Prendo a prestito l’intuizione letta nello status Facebook del profilo di un amico (e collega) per qualche breve riflessione. In queste ore circola in modo viraledi profilo in profilo il video del comico Enrico Brignano che in una puntata delle Iene ha piazzato un monologo anti-casta. Un bell’intervento in buona parte condivisibile, ma pur sempre l’intervento di un comico che con saggio buon senso romanesco ha rinfacciato agli onorevoli di non voler ridursi lo stipendio, nonostante tante belle promesse. Più o meno quello che i suoi antenati Manfredi e Montesano (pupillo del primo) dicevano negli anni 70 nel retro di un 45 giri promozionale invitando a votare PSI. E più o meno quello che scriveva, in epoca ancora papalina, il mitico Giuseppe Gioacchino Belli.
Niente di straordinario e nuovo quindi, ma nonostante questo Brignano, onesto comico degno erede della tradizione romanesca, sicuramente bravo per quanto un po’ troppo debitore verso Gigi Proietti, è diventato in poche ore un nuovo eroe del web 2.0, un “guru” dell’indignazione. Tutto questo nonostante non sia certo Pasolini e abbia scoperto, in fondo, l’acqua calda.
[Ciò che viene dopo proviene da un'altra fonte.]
(* ===== verification/ProtocolCodec.v ===== *)
(** * ProtocolCodec: the JSON boundary

    Models include/buzzweb/app/ProtocolCodec.hpp and src/app/ProtocolCodec.cpp
    over the JSON interface: decoding of requests with the exceptions it throws,
    and the encoders of responses, events, relayed signals and protocol errors.
    An encoder throws when [dump] does. *)

From S2P Require Import Prelude Room Json ControlDispatcher.

(** What leaves [DecodeRequest]: the JSON library's exceptions, a
    [ProtocolDecodeError] with its members, or a plain [std::invalid_argument]. *)
Inductive decode_exception : Type :=
| JsonFailure (e : parse_failure)
| JsonAccess
| ProtocolDecodeError (meta : option RequestMeta) (what : string)
    (error_request_id : option string)
| InvalidArgument (what : string).

#[export] Instance parse_failure_eq_dec : EqDecision parse_failure.
Proof. solve_decision. Defined.
#[export] Instance decode_exception_eq_dec : EqDecision decode_exception.
Proof. solve_decision. Defined.

(** The constructor: the request id of the meta data wins. *)
Definition NewProtocolDecodeError (meta : option RequestMeta) (code : string)
    (rid : option string) : decode_exception :=
  ProtocolDecodeError meta code
    (match meta with
     | Some m => match request_id m with Some r => Some r | None => rid end
     | None => rid
     end).

Section ProtocolCodec.
Context `{Json}.
Local Open Scope outcome_scope.

(** ** Reading fields *)

Definition json_at (j : json) (key : string) : outcome decode_exception json :=
  match at_key j key with Some v => Ret v | None => Throw JsonAccess end.

Definition json_string (j : json) : outcome decode_exception string :=
  match get_string j with Some s => Ret s | None => Throw JsonAccess end.

Definition RequiredString (payload : json) (field : string)
    : outcome decode_exception string :=
  if negb (contains payload field) then Throw (InvalidArgument "missing_field")
  else
    v <- json_at payload field;;
    if negb (is_string v) then Throw (InvalidArgument "invalid_field")
    else json_string v.

Definition OptionalString (payload : json) (field : string)
    : outcome decode_exception (option string) :=
  if negb (contains payload field) then Ret None
  else
    v <- json_at payload field;;
    if is_null v then Ret None
    else if negb (is_string v) then Throw (InvalidArgument "invalid_field")
    else obind (json_string v) (λ s, Ret (Some s)).

(** ** Requests *)

(** The chain of comparisons on the type. *)
Definition type_meta (type : string) : option RequestMeta :=
  if decide (type = "create_room") then
    Some (MkMeta ControlMessageType.CreateRoom None None)
  else if decide (type = "join_room") then
    Some (MkMeta ControlMessageType.JoinRoom None None)
  else if decide (type = "leave_room") then
    Some (MkMeta ControlMessageType.LeaveRoom None None)
  else if decide (type = "offer") then
    Some (MkMeta ControlMessageType.Signaling None (Some SignalingType.Offer))
  else if decide (type = "answer") then
    Some (MkMeta ControlMessageType.Signaling None (Some SignalingType.Answer))
  else if decide (type = "ice_candidate") then
    Some (MkMeta ControlMessageType.Signaling None (Some SignalingType.IceCandidate))
  else None.

Definition set_request_id (m : RequestMeta) (rid : option string) : RequestMeta :=
  MkMeta (meta_type m) rid (signaling_type m).

(** [json.contains(key) && p(json.at(key))]: [at] runs only if the key is there. *)
Definition contains_and (j : json) (key : string) (p : json → bool)
    : outcome decode_exception bool :=
  if contains j key then obind (json_at j key) (λ v, Ret (p v)) else Ret false.

(** The body of the [try] block: the command of a payload. *)
Definition decode_command (participant_id : ParticipantId) (type : string)
    (m : RequestMeta) (payload : json) : outcome decode_exception CommandType :=
  if decide (type = "create_room") then
    display_name <- RequiredString payload "display_name";;
    password <- OptionalString payload "password";;
    Ret (CreateRoomAlt
      (MkCreateRoomCommand (MkParticipant participant_id display_name) password))
  else if decide (type = "join_room") then
    room_code <- RequiredString payload "room_code";;
    display_name <- RequiredString payload "display_name";;
    password <- OptionalString payload "password";;
    Ret (JoinRoomAlt
      (MkJoinRoomCommand room_code (MkParticipant participant_id display_name) password))
  else if decide (type = "leave_room") then
    room_code <- RequiredString payload "room_code";;
    Ret (LeaveRoomAlt (MkLeaveRoomCommand room_code participant_id))
  else
    signaling <- (match signaling_type m with
                  | Some t => Ret t
                  | None => Throw JsonAccess (* reading an empty optional; never reached *)
                  end);;
    room_code <- RequiredString payload "room_code";;
    target <- RequiredString payload "target_participant_id";;
    Ret (SignalingAlt
      (MkSignalingCommand signaling room_code participant_id target payload)).

(** [catch (const std::invalid_argument& ex)], which [ProtocolDecodeError]
    derives from. *)
Definition rethrow_with (m : RequestMeta) (e : decode_exception) : decode_exception :=
  match e with
  | InvalidArgument what => NewProtocolDecodeError (Some m) what None
  | ProtocolDecodeError _ what _ => NewProtocolDecodeError (Some m) what None
  | e => e
  end.

Definition decode_json (participant_id : ParticipantId) (j : json)
    : outcome decode_exception ControlDispatcherRequest :=
  has_type <- (if is_object j then contains_and j "type" is_string else Ret false);;
  if negb has_type then Throw (NewProtocolDecodeError None "invalid_message" None) else
  type <- obind (json_at j "type") json_string;;
  has_string_id <- contains_and j "request_id" is_string;;
  rid <- (if has_string_id
          then obind (obind (json_at j "request_id") json_string) (λ s, Ret (Some s))
          else Ret None);;
  match type_meta type with
  | None => Throw (NewProtocolDecodeError None "invalid_message" rid)
  | Some m =>
      bad_id <- contains_and j "request_id" (λ v, negb (is_null v) && negb (is_string v));;
      if bad_id then Throw (NewProtocolDecodeError (Some m) "invalid_message" None) else
      let m := if has_string_id then set_request_id m rid else m in
      has_payload <- contains_and j "payload" is_object;;
      if negb has_payload
      then Throw (NewProtocolDecodeError (Some m) "invalid_message" None) else
      payload <- json_at j "payload";;
      command <- ocatch (decode_command participant_id type m payload)
                   (λ e, Throw (rethrow_with m e));;
      Ret (MkRequest m command)
  end.

Definition DecodeRequest (participant_id : ParticipantId) (message : string)
    : outcome decode_exception ControlDispatcherRequest :=
  j <- ocatch (parse message) (λ e, Throw (JsonFailure e));;
  decode_json participant_id j.

(** ** Responses and events *)

Definition json_type_error : exception := foreign_exception "nlohmann::json::type_error".

Definition json_dump (j : json) : outcome exception string :=
  match dump j with Some s => Ret s | None => Throw json_type_error end.

Definition json_set (j : json) (key : string) (v : json) : outcome exception json :=
  match set_key j key v with Some j => Ret j | None => Throw json_type_error end.

Definition json_push_back (j v : json) : outcome exception json :=
  match push_back j v with Some j => Ret j | None => Throw json_type_error end.

Definition ParticipantToJson (p : Participant) : json :=
  of_object [("participant_id", of_string (GetId p));
             ("display_name", of_string (GetName p))].

Fixpoint push_participants (j : json) (ps : list Participant) : outcome exception json :=
  match ps with
  | [] => Ret j
  | p :: ps => j <- json_push_back j (ParticipantToJson p);; push_participants j ps
  end.

Definition ParticipantsToJson (ps : list Participant) : outcome exception json :=
  push_participants (of_array []) ps.

Definition SignalingTypeToString (t : SignalingType.t) : string :=
  match t with
  | SignalingType.Offer => "offer"
  | SignalingType.Answer => "answer"
  | SignalingType.IceCandidate => "ice_candidate"
  end.

Definition ResultType (m : ResponseMeta) : string :=
  match meta_type m with
  | ControlMessageType.CreateRoom => "create_room_result"
  | ControlMessageType.JoinRoom => "join_room_result"
  | ControlMessageType.LeaveRoom => "leave_room_result"
  | ControlMessageType.Signaling =>
      match signaling_type m with
      | Some t => SignalingTypeToString t +:+ "_result"
      | None => "error"
      end
  end.

Definition ErrorMessage (code : string) : string :=
  if decide (code = "invalid_json") then "Message must be valid JSON."
  else if decide (code = "invalid_message") then "Message type or payload is invalid."
  else if decide (code = "missing_field") then "Required field is missing."
  else if decide (code = "invalid_field") then "Field has an invalid value."
  else if decide (code = "room_not_found") then "Room was not found."
  else if decide (code = "wrong_password") then "Room password is incorrect."
  else if decide (code = "already_joined") then "Participant is already in the room."
  else if decide (code = "not_in_room") then "Participant is not in the room."
  else if decide (code = "participant_unavailable") then "Participant is not connected."
  else if decide (code = "password_not_provided") then "Room password is required."
  else if decide (code = "room_code_generation_failed")
    then "Room code could not be generated."
  else if decide (code = "room_already_exists") then "Room already exists."
  else "Internal server error.".

Definition ErrorCode (payload : ErrorResponsePayload) : string :=
  match payload with
  | RoomAlreadyExistsResponse => "room_already_exists"
  | RoomCodeGenerationFailedResponse => "room_code_generation_failed"
  | NotInRoomResponse => "not_in_room"
  | AlreadyInRoomResponse => "already_joined"
  | WrongPasswordResponse => "wrong_password"
  | PasswordNotProvidedResponse => "password_not_provided"
  | RoomNotFoundResponse => "room_not_found"
  | ParticipantUnavailableResponse => "participant_unavailable"
  | InternalErrorResponse | UnexpectedErrorResponse => "internal_error"
  end.

Definition error_json (code : string) : json :=
  of_object [("code", of_string code); ("message", of_string (ErrorMessage code))].

(** The visitor of the success payload. *)
Definition payload_json (payload : SuccessResponsePayload) : outcome exception json :=
  match payload with
  | CreateRoomResponse r | JoinRoomResponse r =>
      participants <- ParticipantsToJson (response_participants r);;
      Ret (of_object [("room_code", of_string (response_room_code r));
                      ("participant", ParticipantToJson (response_participant r));
                      ("participants", participants)])
  | LeaveRoomResponse code => Ret (of_object [("room_code", of_string code)])
  | SignalingResponseAlt r => Ret (of_object [("room_code", of_string (signal_room_code r))])
  end.

Definition response_meta (r : ControlDispatcherResponse) : ResponseMeta :=
  match r with SuccessResponse m _ | ErrorResponse m _ => m end.

Definition is_success (r : ControlDispatcherResponse) : bool :=
  match r with SuccessResponse _ _ => true | ErrorResponse _ _ => false end.

Definition set_id (j : json) (rid : option string) : outcome exception json :=
  match rid with
  | Some r => json_set j "request_id" (of_string r)
  | None => Ret j
  end.

Definition response_json (r : ControlDispatcherResponse) : outcome exception json :=
  j <- set_id (of_object [("type", of_string (ResultType (response_meta r)));
                          ("ok", of_bool (is_success r))])
         (request_id (response_meta r));;
  match r with
  | ErrorResponse _ payload => json_set j "error" (error_json (ErrorCode payload))
  | SuccessResponse _ payload =>
      p <- payload_json payload;;
      json_set j "payload" p
  end.

Definition EncodeResponse (r : ControlDispatcherResponse) : outcome exception string :=
  obind (response_json r) json_dump.

Definition event_room_code (e : ControlDispatcherEvent) : RoomCode :=
  match e with JoinedRoomEvent c _ _ | LeftRoomEvent c _ _ => c end.

Definition event_receivers (e : ControlDispatcherEvent) : list Participant :=
  match e with JoinedRoomEvent _ _ l | LeftRoomEvent _ _ l => l end.

Definition event_json (e : ControlDispatcherEvent) : outcome exception json :=
  participants <- ParticipantsToJson (event_receivers e);;
  let payload := of_object [("room_code", of_string (event_room_code e));
                            ("participants", participants)] in
  match e with
  | JoinedRoomEvent _ joined_participant _ =>
      payload <- json_set payload "participant" (ParticipantToJson joined_participant);;
      Ret (of_object [("type", of_string "participant_joined"); ("payload", payload)])
  | LeftRoomEvent _ left_participant_id _ =>
      payload <- json_set payload "participant_id" (of_string left_participant_id);;
      Ret (of_object [("type", of_string "participant_left"); ("payload", payload)])
  end.

Definition EncodeEvent (e : ControlDispatcherEvent) : outcome exception string :=
  obind (event_json e) json_dump.

Definition signal_json (r : SignalingResponse) : outcome exception json :=
  payload <- json_set (data r) "room_code" (of_string (signal_room_code r));;
  payload <- json_set payload "target_participant_id" (of_string (target_participant_id r));;
  payload <- json_set payload "from_participant_id" (of_string (from_participant_id r));;
  Ret (of_object [("type", of_string (SignalingTypeToString (signal_type r)));
                  ("payload", payload)]).

Definition EncodeSignalingEvent (r : SignalingResponse) : outcome exception string :=
  obind (signal_json r) json_dump.

Definition protocol_error_json (m : option RequestMeta) (code : string)
    (rid : option string) : outcome exception json :=
  let type := match m with Some m => ResultType m | None => "error" end in
  let j := of_object [("type", of_string type);
                      ("ok", of_bool false); ("error", error_json code)] in
  set_id j (match m with
            | Some m => match request_id m with Some r => Some r | None => rid end
            | None => rid
            end).

Definition EncodeProtocolError (m : option RequestMeta) (code : string)
    (rid : option string) : outcome exception string :=
  obind (protocol_error_json m code rid) json_dump.
End ProtocolCodec.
Di cosa è sintomo tutto questo?
Parlare di mediocrità culturale, di mediocrità dei nostri comici e della nostra Tv e del dilagare del qualunquismo sarebbe sciocco. Il Brignano che diventa il Pasolini degli anni ’10 è sintomo di altro.
Per prima cosa di un paese che non ritrova più da nessuna parte, nella politica, qualcuno a cui valga la pena davvero dare ascolto. La proposta, come concetto politico, sembra non interessare più perchè le aspettative e le promesse sono state deluse troppe volte. Basta e avanza la protesta, ma solo se esternata non in agoni politici o con lo stile tradizionale della politica, ma in forme nuove e semplificate come appunto quella del “numero” di un comico. E sta a vedere che a breve scopriremo oltre alla scomparsa del voto di proposta, in scia a un ideale o a un programma elettorale, anche quella del voto di protesta (a parte, forse, Grillo).
Per seconda cosa il Brignano-Pasolini, nel riuscire con le sue parole giuste quanto banali ad essere dirompente e rivoluzionario per l’Italia di oggi quasi quanto il maestro per quella dei ’70, dimostra sia la cappa di terrore sovietico dilagante nei nostri media televisivi, sia che il coraggio di dire ciò che si pensa, per quanto appunto banale, è una qualità quasi totalmente scomparsa. Viviamo esistenze in cui potremmo teoricamente dire tutto (basterebbero anche solo gli status di FB), ma alla fine non diciamo mai niente. Un po’ per paura, un po’ per pigrizia. E se qualcuno lo dice al nostro posto ci fa un enorme piacere.